Cultura e Spettacoli

La Spagna di Franco rivive nel "Labirinto" di Carlos Ruiz Zafón

La Spagna di Franco rivive nel "Labirinto" di Carlos Ruiz Zafón

Sono passati 15 anni dalla pubblicazione del bestseller che gli è valso dieci milioni di copie vendute, L'ombra del vento. Ma Carlos Ruiz Zafón, l'autore spagnolo più letto al mondo dopo Cervantes, è come nuovo. Come se avesse appena iniziato a scrivere la tetralogia Il Cimitero dei Libri Dimenticati - che è scaturita da quel primo volume. Tetralogia che invece si conclude - per sempre - con Il labirinto degli spiriti, da poco arrivato in libreria (Mondadori, pagg. 820, euro 23). Riposato, certo di arrivare ai primi posti delle classifiche mondiali come sempre, pronto alla pausa sabbatica che si prende al termine di ogni volume e con l'immancabile spilla con drago sul bavero della giacca, ci spiega: «Siete al sicuro, è finita. Il mondo è completo, le quattro porte di ingresso al labirinto sono state create, tutto combacia con tutto, la storia è quella che volevo». La storia è complessa, ma tutto si tiene grazie a Barcellona, che fa da sfondo, al Regime franchista tra memoria e complotto e ai vari Caronte che portano il lettore: ne L'ombra del vento c'è Julian Carax, ne Il gioco dell'angelo David Martín, ne Il prigioniero del cielo c'è ancora Martín ma è come se scrivesse Fermín, il mendicante introdotto ne L'ombra del vento. Nel Labirinto compare una donna, Alicia Gris, che porta Daniel a scoprire il segreto della sua famiglia, il mistero della morte di sua madre. Alicia ha 27 anni, è una creatura notturna di intelligenza e diffidenza straordinarie, con quella capacità di camuffamento che appartiene di solito a chi si nasconde per osservare gli altri, come un investigatore. O come uno scrittore: «Alicia sono io. È parte della mia anima. Me la sono risparmiata per metterla in questo ultimo libro» rivela Zafon. «Tutti gli scrittori scrivono di sé: è per questo che i commenti negativi li feriscono tanto. Non possono che farne una questione personale, è carne viva».

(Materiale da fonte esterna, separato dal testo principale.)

Lemma NullMT4Twig_hashes h : h ∈ NullMT4Twig → zlen h = 32.
Proof.
  assert (∀ n lv x below, zlen x = 32 → (∀ h, h ∈ below → zlen h = 32) →
    ∀ h, h ∈ NullMT4Twig_from n lv x below → zlen h = 32) as Hfrom.
  { assert (∀ n (x : bytes) below, zlen x = 32 → (∀ h, h ∈ below → zlen h = 32) →
      ∀ h, h ∈ replicate n x ++ below → zlen h = 32) as Hr.
    { intros n x below Hx Hb h' [Hh|Hh]%elem_of_app; [|by apply Hb].
      by apply elem_of_replicate in Hh as [-> _]. }
    induction n as [|n IH]; intros lv x below Hx Hb; cbn [NullMT4Twig_from]; [by apply Hr|].
    apply IH; [|by apply Hr]. unfold zlen. by rewrite hash2_length. }
  unfold NullMT4Twig. intros [->|Hh]%elem_of_cons; [done|].
  eapply Hfrom; [| |exact Hh]; [unfold zlen, hash; by rewrite sha256_length|].
  intros h' Hh'. by apply elem_of_nil in Hh'.
Qed.

(** [NullTwig] with any hash in the place of the root of the null tree. *)
Lemma NullTwig_ok : twig_shape NullTwig ∧ twig_ok NullTwig.
Proof.
  unfold NullTwig. generalize (default [] (zget NullMT4Twig 1)) as h. intros h.
  split; split.
  1-3: by vm_compute.
  - intros k Hk. assert (k = 0 ∨ k = 1 ∨ k = 2 ∨ k = 3) as [->|[->|[->| ->]]] by lia; by vm_compute.
  - intros k Hk. assert (k = 0 ∨ k = 1) as [->| ->] by lia; by vm_compute.
  - by vm_compute.
  - by vm_compute.
Qed.

Lemma NullTwig_leftRoot : leftRoot NullTwig = mt_at NullMT4Twig 1.
Proof.
  unfold NullTwig, mt_at. generalize (default [] (zget NullMT4Twig 1)) as h. intros h.
  by vm_compute.
Qed.

(** what [init] computes is consistent, whatever the hash function: the
    null twig and the null Merkle tree pass the checks of check.go, and the
    root of the null tree is the left root of the null twig. *)
Theorem init_consistent :
  checkTwig NullTwig = Ret tt ∧ checkMT NullMT4Twig = Ret tt ∧
  zget NullMT4Twig 1 = Some (leftRoot NullTwig).
Proof.
  destruct NullTwig_ok as [Hs Ho]. split_and!.
  - by apply checkTwig_Ret.
  - apply checkMT_Ret; [apply zlen_NullMT4Twig|apply NullMT4Twig_ok].
  - rewrite NullTwig_leftRoot. unfold mt_at.
    destruct (zget_Some NullMT4Twig 1) as [x ->]; [rewrite zlen_NullMT4Twig; lia|done].
Qed.
End null_ok.
(** ** One round on the twigs *)

(** What a round keeps of a twig besides the hash slots. *)
Definition same_twig t t' : Prop :=
  activeBits t' = activeBits t ∧ FirstEntryPos t' = FirstEntryPos t ∧ (twig_shape t → twig_shape t').

#[export] Instance same_twig_preorder : PreOrder same_twig.
Proof.
  split; [by intros t|]. intros t1 t2 t3 (H1 & H2 & H3) (H4 & H5 & H6).
  split_and!; [congruence|congruence|tauto].
Qed.

Lemma twig_store_same t s v : same_twig t (twig_store t s v).
Proof.
  destruct s; cbn; split_and!; try done; intros [H1 H2 H3]; split; cbn; rewrite ?zlen_zset; done.
Qed.

Lemma run_twigs_frame m js id : option_Forall2 same_twig (m !! id) (run_jobs m js !! id).
Proof.
  revert m. induction js as [|j js IH]; intros m; cbn; [by destruct (m !! id); constructor|].
  etrans; [|apply IH]. unfold run. cbn. destruct (decide (id = (target j).1)) as [->|Hne].
  - rewrite lookup_alter_eq. destruct (m !! _); constructor. apply twig_store_same.
  - rewrite lookup_alter_ne by done. by destruct (m !! id); constructor.
Qed.

Lemma twigs_run_other m js id t t' s : (id, s) ∉ target <$> js → m !! id = Some t →
  run_jobs m js !! id = Some t' → twig_load t' s = twig_load t s.
Proof.
  intros Hn Ht Ht'. pose proof (run_jobs_other (HashMem0 := twigs_mem) m js (id, s) Hn) as E.
  cbn in E. by rewrite Ht, Ht' in E.
Qed.

Lemma twigs_run_target m js id t t' s lv a b : independent js →
  slot_job (pair id) s lv a b ∈ js → m !! id = Some t → run_jobs m js !! id = Some t' →
  twig_slot_valid t s → slot_ok t' s lv a b.
Proof.
  intros Hi Hj Ht Ht' Hv.
  destruct (run_jobs_target (HashMem0 := twigs_mem) m js _ Hi Hj) as [E1 E2].
  { cbn. by rewrite Ht. }
  rewrite <- E2 in E1. unfold job_digest in E1. cbn in E1. by rewrite Ht' in E1.
Qed.

Lemma twigs_slot_ok_other m js id t t' s lv a b :
  (id, s) ∉ target <$> js → (id, a) ∉ target <$> js → (id, b) ∉ target <$> js →
  m !! id = Some t → run_jobs m js !! id = Some t' →
  slot_ok t s lv a b → slot_ok t' s lv a b.
Proof.
  intros Hs Ha Hb Ht Ht' Hok. unfold slot_ok in *.
  by rewrite !(twigs_run_other m js id t t') by done.
Qed.

(** The jobs of a round: for each element of the list one slot of one twig. *)
Definition round (twig_of : Z → Z) (s : Z → twig_slot) (lv : Z) (a b : Z → twig_slot) (l : list Z) :
    list (hashJob (Z * twig_slot)) :=
  (λ i, slot_job (pair (twig_of i)) (s i) lv (a i) (b i)) <$> l.

Lemma elem_of_round_targets twig_of s lv a b l id x :
  (id, x) ∈ target <$> round twig_of s lv a b l ↔ ∃ i, i ∈ l ∧ id = twig_of i ∧ x = s i.
Proof.
  unfold round. rewrite <- list_fmap_compose, list_elem_of_fmap. cbn. split.
  - intros (i & [= -> ->] & Hi). eauto.
  - intros (i & Hi & -> & ->). eauto.
Qed.

Lemma round_indep twig_of s lv a b l : NoDup l →
  (∀ i j, i ∈ l → j ∈ l → twig_of i = twig_of j → s i = s j → i = j) →
  (∀ i j, s i ≠ a j ∧ s i ≠ b j) → independent (round twig_of s lv a b l).
Proof.
  intros Hn Hinj Hd. split.
  - unfold round. rewrite <- list_fmap_compose. apply NoDup_fmap_2_strong; [|done].
    intros i j Hi Hj [= E1 E2]. by apply Hinj.
  - intros j j' (i & -> & Hi)%list_elem_of_fmap (i' & -> & Hi')%list_elem_of_fmap.
    unfold reads. cbn. destruct (Hd i' i). intros [E|E]; injection E; congruence.
Qed.

(** What may be stale at which level of which twig. *)
Definition partly_ok m (S1 S2 : Z → Z → Prop) (S3 S4 : Z → Prop) : Prop :=
  ∀ id t, m !! id = Some t → twig_shape t ∧
    (∀ k, 0 ≤ k < 4 → S1 id k ∨ L1_ok t k) ∧ (∀ k, 0 ≤ k < 2 → S2 id k ∨ L2_ok t k) ∧
    (S3 id ∨ L3_ok t) ∧ (S4 id ∨ Top_ok t).

Definition none1 (id : Z) : Prop := False.
Definition none2 (id k : Z) : Prop := False.

Lemma partly_ok_all m : partly_ok m none2 none2 none1 none1 ↔
  ∀ id t, m !! id = Some t → twig_shape t ∧ twig_ok t.
Proof.
  unfold none1, none2. split.
  - intros H id t Ht. destruct (H id t Ht) as (? & H1 & H2 & H3 & H4). split; [done|].
    split; [..|tauto|tauto]; intros k Hk; [destruct (H1 k Hk)|destruct (H2 k Hk)]; tauto.
  - intros H id t Ht. destruct (H id t Ht) as (? & [H1 H2 H3 H4]).
    split_and!; [done|..]; try (intros; right); auto.
Qed.

Lemma round_lookup m js id t' : run_jobs m js !! id = Some t' →
  ∃ t, m !! id = Some t ∧ same_twig t t'.
Proof.
  intros Ht'. pose proof (run_twigs_frame m js id) as Hf. rewrite Ht' in Hf.
  inversion Hf; subst. eauto.
Qed.

(** The four rounds, on the twigs. *)
Definition round1 := round (λ i, i / 4) (λ i, SL1 (i mod 4)) 8
  (λ i, SBits (2 * (i mod 4))) (λ i, SBits (2 * (i mod 4) + 1)).
Definition round2 := round (λ i, i / 2) (λ i, SL2 (i mod 2)) 9
  (λ i, SL1 (2 * (i mod 2))) (λ i, SL1 (2 * (i mod 2) + 1)).
Definition round3 := round id (λ _, SL3) 10 (λ _, SL2 0) (λ _, SL2 1).
Definition round4 := round id (λ _, STop) 11 (λ _, SLeft) (λ _, SL3).

(** Re-establishes [slot_ok] at a slot the round does not touch. *)
Ltac untouched :=
  eapply twigs_slot_ok_other; try eassumption;
  rewrite elem_of_round_targets; intros (? & ? & ? & ?); simplify_eq/=.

Il volume è monumentale, l'intera saga supera le 3mila pagine, ma la sensazione è che ci vogliano tutte e anzi che questo sia l'ultimo ma anche il migliore tra le quattro prove: «I libri corposi spaventano editori e lettori, ma il successo non è basato né sulla lunghezza né sulla brevità, ma sulla storia», precisa Zafon, che è nato a Barcellona nel 1964, ma vive a Los Angeles dal 1993. «Lo scrittore è uno storyteller: deve aprirti la mente e spingerti a farti delle domande, deve divertire impegnare, sedurre attraverso il piacere. Questo costa un sacco di sforzi e molto impegno da parte di chi legge: non sono un politico o un predicatore, non sono io che devo pensare, ma il lettore. Voglio che si attivi e si chieda: Perché?».

È per questo che ha ambientato le storie nel periodo franchista? «Per uno spagnolo, la guerra civile è l'evento più importante. Era il mondo dei miei genitori, dei miei nonni, uno dei quali è finito in campo di concentramento: io bambino ne ho vissuto gli ultimi fuochi, loro, però, non ne parlavano mai. E questo mi ha intrigato da sempre.

Scrivere è anche cercare l'origine, la casa, la culla».